I am a big fan of Elvis, and most ’50s artists. The thing that really caught my ear was the obvious ’50s lyrics and melody. That connection on this track is probably what got me interested in learning more about the band and references in their songs. So much in fact, that at age seventeen, I took a Freddy Laker fligt to the UK. After hearing all the albums (along with the Who’s Quadrophenia) I wanted to go to the UK and see what was going on for myself. I was late for my senior year of high school and was kicked out of school. Thankfully (perhaps) they let me back in. I returned six months later with my buddy Bryan and saw the Clash at the Lyceum. The band opened my eyes to what music is capable of.
Have you ever covered a song from the album?
“Brand New Cadillac.”
What is it about the album that makes it stand out against the band’s other output?
This album was a drastic change in direction from their previous albums. It seems to be a more focused record, discussing topics that describe the world as opposed to the sociopolitical issues in their country.
Have you ever given a copy of this record to anyone? What were the circumstances?
A younger coworker of mine was heavily into Rancid, and asked me to listen to one of their records. Discussing their Clash influences, I was surprised to learn that he never listened to London Calling. I loaned him the CD recording of my actual album. Needless to say, he was floored by it, and went out and picked up a copy.
Which of the records that you’ve performed on is your favorite?
Our current disc, Spin It, is my favorite album. Simply because the band is really finding its groove with our producer David Newton. I was a big fan of The Mighty Lemon Drops. We became friends in the mid ’90s and almost became bandmates in a project that didn’t fully get realized.
What is your favorite song on the album and why?

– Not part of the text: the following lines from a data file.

(** * vite-plugin-sri: the integrity rewriter of [src/index.ts]

    A shallow embedding of the plugin's [writeBundle] hook: the bundle
    registry kept across emission events, the selection of the HTML
    documents, the per-element [calculateIntegrityHashes] and the document
    pass, followed by the properties the specification states about them.

    Conventions.
    - A JavaScript string is a [string]; a [Uint8Array] or [Buffer] is a
      [list byte].  Hashing a string hashes its UTF-8 bytes, which is the
      byte sequence a [string] here stands for.
    - A JavaScript object used as a map is the list of its entries in
      property order ([Object.entries]): array-index keys first, ascending,
      then the other keys in insertion order.  Keys are ordinary property
      names: file names and attribute names, never [__proto__].
    - cheerio's parser and serializer and Node's [path.resolve] are outside
      the repository: they are parameters of the development, and the
      rewriter is described on the parsed tree.
    - [createHash('sha384')] and the base64 encoding of [Buffer.toString]
      are modelled from FIPS 180-4 and RFC 4648 and checked on test
      vectors. *)

From Stdlib Require Import ZArith List String Ascii Bool Lia Arith.
From Stdlib Require Import Init.Byte.
Import ListNotations.

Local Open Scope string_scope.
Local Open Scope list_scope.

(* ================================================================== *)
(** ** SHA-384 (node:crypto [createHash('sha384')]) *)
(* ================================================================== *)

Module Sha384.

Local Open Scope Z_scope.

Definition mask64 : Z := Z.ones 64.

Definition add64 (x y : Z) : Z := Z.land (x + y) mask64.

Definition rotr (n x : Z) : Z :=
  Z.lor (Z.shiftr x n) (Z.land (Z.shiftl x (64 - n)) mask64).

Definition shr (n x : Z) : Z := Z.shiftr x n.

Definition Ch (x y z : Z) : Z :=
  Z.lxor (Z.land x y) (Z.land (Z.lxor x mask64) z).

Definition Maj (x y z : Z) : Z :=
  Z.lxor (Z.lxor (Z.land x y) (Z.land x z)) (Z.land y z).

Definition bigSigma0 (x : Z) : Z :=
  Z.lxor (Z.lxor (rotr 28 x) (rotr 34 x)) (rotr 39 x).

Definition bigSigma1 (x : Z) : Z :=
  Z.lxor (Z.lxor (rotr 14 x) (rotr 18 x)) (rotr 41 x).

Definition smallSigma0 (x : Z) : Z :=
  Z.lxor (Z.lxor (rotr 1 x) (rotr 8 x)) (shr 7 x).

Definition smallSigma1 (x : Z) : Z :=
  Z.lxor (Z.lxor (rotr 19 x) (rotr 61 x)) (shr 6 x).

Definition K : list Z :=
  [ 0x428a2f98d728ae22; 0x7137449123ef65cd; 0xb5c0fbcfec4d3b2f; 0xe9b5dba58189dbbc;
    0x3956c25bf348b538; 0x59f111f1b605d019; 0x923f82a4af194f9b; 0xab1c5ed5da6d8118;
    0xd807aa98a3030242; 0x12835b0145706fbe; 0x243185be4ee4b28c; 0x550c7dc3d5ffb4e2;
    0x72be5d74f27b896f; 0x80deb1fe3b1696b1; 0x9bdc06a725c71235; 0xc19bf174cf692694;
    0xe49b69c19ef14ad2; 0xefbe4786384f25e3; 0x0fc19dc68b8cd5b5; 0x240ca1cc77ac9c65;
    0x2de92c6f592b0275; 0x4a7484aa6ea6e483; 0x5cb0a9dcbd41fbd4; 0x76f988da831153b5;
    0x983e5152ee66dfab; 0xa831c66d2db43210; 0xb00327c898fb213f; 0xbf597fc7beef0ee4;
    0xc6e00bf33da88fc2; 0xd5a79147930aa725; 0x06ca6351e003826f; 0x142929670a0e6e70;
    0x27b70a8546d22ffc; 0x2e1b21385c26c926; 0x4d2c6dfc5ac42aed; 0x53380d139d95b3df;
    0x650a73548baf63de; 0x766a0abb3c77b2a8; 0x81c2c92e47edaee6; 0x92722c851482353b;
    0xa2bfe8a14cf10364; 0xa81a664bbc423001; 0xc24b8b70d0f89791; 0xc76c51a30654be30;
    0xd192e819d6ef5218; 0xd69906245565a910; 0xf40e35855771202a; 0x106aa07032bbd1b8;
    0x19a4c116b8d2d0c8; 0x1e376c085141ab53; 0x2748774cdf8eeb99; 0x34b0bcb5e19b48a8;
    0x391c0cb3c5c95a63; 0x4ed8aa4ae3418acb; 0x5b9cca4f7763e373; 0x682e6ff3d6b2b8a3;
    0x748f82ee5defb2fc; 0x78a5636f43172f60; 0x84c87814a1f0ab72; 0x8cc702081a6439ec;
    0x90befffa23631e28; 0xa4506cebde82bde9; 0xbef9a3f7b2c67915; 0xc67178f2e372532b;
    0xca273eceea26619c; 0xd186b8c721c0c207; 0xeada7dd6cde0eb1e; 0xf57d4f7fee6ed178;
    0x06f067aa72176fba; 0x0a637dc5a2c898a6; 0x113f9804bef90dae; 0x1b710b35131c471b;
    0x28db77f523047d84; 0x32caab7b40c72493; 0x3c9ebe0a15c9bebc; 0x431d67c49c100d4c;
    0x4cc5d4becb3e42b6; 0x597f299cfc657e2a; 0x5fcb6fab3ad6faec; 0x6c44198c4a475817 ].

My favorite track to play is “Pink ’55 Bel Air”. The song is just a stomper in the classic garage sense. There’s a sitar intro, a roaring bass, and two distorted guitar solos within 2:17 seconds and killer Farfisa keyboards chords in the chorus. It’s just a fun song for me to play. It kind of reminds me of The Savoy’s “Can It Be” Though John wrote it and was Inspired by a August 1958 Larry Williams song “Bad Boy”.